[Saved data entries]

####

(** X4.  Between two iterators at non-negative positions, as the iterators
    from [begin()] to [end()] of a host of at most [INT_MAX] elements are, the
    iterator difference is
    always defined (the [int] subtraction cannot overflow) and is the
    difference of the positions; [i - j] is the negation of [j - i]; adding
    [j - i] to [i] gives the iterator at the position of [j]; and the sign of
    [j - i] decides the comparisons of [i] and [j]. *)
Theorem difference_laws (D : cv) (i j : IteratorCore D) :
  0 ≤ current_ i ≤ INT_MAX → 0 ≤ current_ j ≤ INT_MAX →
  let z := current_ j - current_ i in
  op_diff j i = Some z ∧ op_diff i j = Some (- z)
  ∧ op_plus i z = Some (MkCore (data_ i) (current_ j))
  ∧ op_minus j z = Some (MkCore (data_ j) (current_ i))
  ∧ (op_lt i j = true ↔ 0 < z) ∧ (op_eq i j = true ↔ z = 0) ∧ (op_gt i j = true ↔ z < 0).
Proof.
  intros Hi Hj z. unfold INT_MAX in *.
  assert (Hin : ∀ x, - 2 ^ 31 ≤ x ≤ 2 ^ 31 - 1 → in_int x = true).
  { intros x Hx. apply in_int_spec. unfold INT_MIN, INT_MAX. lia. }
  split; [apply op_diff_Some; split; [apply Hin; unfold z; lia | reflexivity]|].
  split; [apply op_diff_Some; split; [apply Hin; unfold z; lia | unfold z; lia]|].
  split.
  { rewrite op_plus_exact by (apply Hin; unfold z; lia). do 2 f_equal. unfold z. lia. }
  split.
  { rewrite op_minus_exact by (apply Hin; unfold z; lia). do 2 f_equal. unfold z. lia. }
  unfold op_lt, op_eq, op_gt, z. rewrite Z.ltb_lt, Z.eqb_eq, Z.gtb_ltb, Z.ltb_lt.
  repeat split; intros; lia.
Qed.

Lemma difference_laws_witness :
  let i : IteratorCore Mutable := MkCore (Some 1%positive) 1 in
  let j : IteratorCore Mutable := MkCore (Some 1%positive) 3 in
  op_diff j i = Some 2 ∧ op_diff i j = Some (- 2) ∧ op_plus i 2 = Some j.
Proof.
  intros i j.
  assert (Hi : 0 ≤ current_ i ≤ INT_MAX) by (vm_compute; split; discriminate).
  assert (Hj : 0 ≤ current_ j ≤ INT_MAX) by (vm_compute; split; discriminate).
  destruct (difference_laws Mutable i j Hi Hj) as (H1 & H2 & H3 & _).
  split; [exact H1|]. split; [exact H2 | exact H3].
Defined.

(** X5.  The six comparison operators are consistent with one another, in
    both iterator types: [!=] is the negation of [==], [<=] of [>], [>=] of
    [<]; [i > j] is [j < i]; [<=] is [<] or [==]; [<] is irreflexive and
    transitive, and [<=] is antisymmetric up to [==]. *)
Theorem comparison_operators_consistent :
  (∀ (D : cv) (i j k : IteratorCore D),
     op_ne i j = negb (op_eq i j) ∧ op_le i j = negb (op_gt i j)
     ∧ op_ge i j = negb (op_lt i j) ∧ op_gt i j = op_lt j i
     ∧ op_le i j = op_lt i j || op_eq i j
     ∧ op_lt i i = false
     ∧ (op_lt i j = true → op_lt j k = true → op_lt i k = true)
     ∧ (op_le i j = true → op_le j i = true → op_eq i j = true))
  ∧ (∀ (S : cv) (i j k : Iterable.Iterator S),
     Iterable.op_ne i j = negb (Iterable.op_eq i j)
     ∧ Iterable.op_le i j = negb (Iterable.op_gt i j)
     ∧ Iterable.op_ge i j = negb (Iterable.op_lt i j)
     ∧ Iterable.op_gt i j = Iterable.op_lt j i
     ∧ Iterable.op_le i j = Iterable.op_lt i j || Iterable.op_eq i j
     ∧ Iterable.op_lt i i = false
     ∧ (Iterable.op_lt i j = true → Iterable.op_lt j k = true → Iterable.op_lt i k = true)
     ∧ (Iterable.op_le i j = true → Iterable.op_le j i = true → Iterable.op_eq i j = true)).
Proof.
  assert (Hcmp : ∀ x y z : Z,
            (x <=? y) = negb (x >? y) ∧ (x >=? y) = negb (x <? y) ∧ (x >? y) = (y <? x)
            ∧ (x <=? y) = (x <? y) || (x =? y) ∧ (x <? x) = false
            ∧ ((x <? y) = true → (y <? z) = true → (x <? z) = true)
            ∧ ((x <=? y) = true → (y <=? x) = true → (x =? y) = true)).
  { intros x y z. rewrite !Z.gtb_ltb, Z.geb_leb.
    destruct (Z.leb_spec x y), (Z.ltb_spec y x), (Z.ltb_spec x y), (Z.eqb_spec x y),
      (Z.leb_spec y x), (Z.ltb_spec x x), (Z.ltb_spec y z), (Z.ltb_spec x z);
      simpl; repeat split; intros; try lia; try reflexivity; try discriminate. }
  split.
  - intros D [p x] [p' y] [p'' z].
    unfold op_ne, op_le, op_ge, op_gt, op_lt, op_eq; simpl.
    destruct (Hcmp x y z) as (? & ? & ? & ? & ? & ? & ?). by repeat split.
  - intros S [a x] [a' y] [a'' z].
    unfold Iterable.op_ne, Iterable.op_le, Iterable.op_ge, Iterable.op_gt, Iterable.op_lt,
      Iterable.op_eq; simpl.
    destruct (Hcmp x y z) as (Hle & ? & ? & Hor & ? & ? & Hanti).
    destruct (Hcmp y x z) as (Hle' & _).
    rewrite <- Hle, <- Hle'. by repeat split.
Qed.

Lemma comparison_operators_consistent_witness :
  let i : IteratorCore Mutable := MkCore (Some 1%positive) 1 in
  let j : IteratorCore Mutable := MkCore (Some 1%positive) 2 in
  let k : IteratorCore Mutable := MkCore (Some 1%positive) 3 in
  op_lt i j = true ∧ op_lt j k = true ∧ op_lt i k = true.
Proof.
  intros i j k. destruct comparison_operators_consistent as [Hcore _].
  destruct (Hcore Mutable i j k) as (_ & _ & _ & _ & _ & _ & Htrans & _).
  split; [reflexivity|]. split; [reflexivity|]. exact (Htrans eq_refl eq_refl).
Defined.

(** X6.  The position of the older iterator is unsigned, so subtracting more
    than the position does not give an iterator before [begin()]: for an
    offset [k] in [[0, 2^63)] the iterator [i - k] is at position [p - k] when
    [k <= p] and at [p - k + 2^64] otherwise, and [i - k <= i] holds exactly
    when [k <= p].  In particular [begin() - 1] and [--begin()] are at
    [2^64 - 1] and compare greater than or equal to every iterator. *)
Theorem legacy_subtraction_wraps (S : cv) (i : Iterable.Iterator S) (k : Z) :
  in_uint64 (Iterable.current_ i) = true → 0 ≤ k ≤ PTRDIFF_MAX →
  let p := Iterable.current_ i in
  Iterable.current_ (Iterable.op_minus i k) = (if k <=? p then p - k else p - k + 2 ^ 64)
  ∧ (Iterable.op_le (Iterable.op_minus i k) i = true ↔ k ≤ p)
  ∧ (p = 0 →
     Iterable.current_ (Iterable.op_minus i 1) = UINT64_MAX
     ∧ Iterable.current_ (snd (Iterable.op_predec i)) = UINT64_MAX
     ∧ ∀ j : Iterable.Iterator S,
         in_uint64 (Iterable.current_ j) = true →
         Iterable.op_ge (Iterable.op_minus i 1) j = true).
Proof.
  intros Hu Hk p. destruct i as [a c]; simpl in *. subst p.
  unfold in_uint64, UINT64_MAX, PTRDIFF_MAX in *.
  apply andb_true_iff in Hu as [Hc0 Hc1]. apply Z.leb_le in Hc0, Hc1.
  assert (Hwrap : ∀ x, 0 ≤ x < 2 ^ 64 →
            to_uint64 (to_uint64 (to_uint64 (c - to_uint64 x)))
            = if x <=? c then c - x else c - x + 2 ^ 64).
  { intros x Hx. rewrite !to_uint64_idemp, to_uint64_minus. unfold to_uint64.
    destruct (Z.leb_spec x c).
    - apply Z.mod_small. lia.
    - rewrite <- (Z_mod_plus_full (c - x) 1 (2 ^ 64)). apply Z.mod_small. lia. }
  unfold Iterable.op_minus, Iterable.ctor, Iterable.op_le, Iterable.op_ge,
    Iterable.op_gt, Iterable.op_lt, Iterable.op_predec; simpl.
  rewrite <- (to_uint64_idemp (c - to_uint64 k)), Hwrap by lia.
  split; [reflexivity|]. split.
  - rewrite negb_true_iff, Z.gtb_ltb, Z.ltb_ge. destruct (Z.leb_spec k c); lia.
  - intros ->. rewrite <- (to_uint64_idemp (0 - to_uint64 1)), Hwrap by lia. simpl.
    split; [reflexivity|]. split; [reflexivity|].
    intros [a' c']; simpl. rewrite andb_true_iff, !Z.leb_le.
    intros [? ?]. rewrite negb_true_iff, Z.ltb_ge. lia.
Qed.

####

* [TRY IT] All that should be written out is the stretch of lines above between the one holding "transitive, and [<=]" and the one holding "y) = true)).", inclusive, exactly as given.

* [ANSWER SECTION]
    transitive, and [<=] is antisymmetric up to [==]. *)
Theorem comparison_operators_consistent :
  (∀ (D : cv) (i j k : IteratorCore D),
     op_ne i j = negb (op_eq i j) ∧ op_le i j = negb (op_gt i j)
     ∧ op_ge i j = negb (op_lt i j) ∧ op_gt i j = op_lt j i
     ∧ op_le i j = op_lt i j || op_eq i j
     ∧ op_lt i i = false
     ∧ (op_lt i j = true → op_lt j k = true → op_lt i k = true)
     ∧ (op_le i j = true → op_le j i = true → op_eq i j = true))
  ∧ (∀ (S : cv) (i j k : Iterable.Iterator S),
     Iterable.op_ne i j = negb (Iterable.op_eq i j)
     ∧ Iterable.op_le i j = negb (Iterable.op_gt i j)
     ∧ Iterable.op_ge i j = negb (Iterable.op_lt i j)
     ∧ Iterable.op_gt i j = Iterable.op_lt j i
     ∧ Iterable.op_le i j = Iterable.op_lt i j || Iterable.op_eq i j
     ∧ Iterable.op_lt i i = false
     ∧ (Iterable.op_lt i j = true → Iterable.op_lt j k = true → Iterable.op_lt i k = true)
     ∧ (Iterable.op_le i j = true → Iterable.op_le j i = true → Iterable.op_eq i j = true)).
Proof.
  assert (Hcmp : ∀ x y z : Z,
            (x <=? y) = negb (x >? y) ∧ (x >=? y) = negb (x <? y) ∧ (x >? y) = (y <? x)
            ∧ (x <=? y) = (x <? y) || (x =? y) ∧ (x <? x) = false
            ∧ ((x <? y) = true → (y <? z) = true → (x <? z) = true)
            ∧ ((x <=? y) = true → (y <=? x) = true → (x =? y) = true)).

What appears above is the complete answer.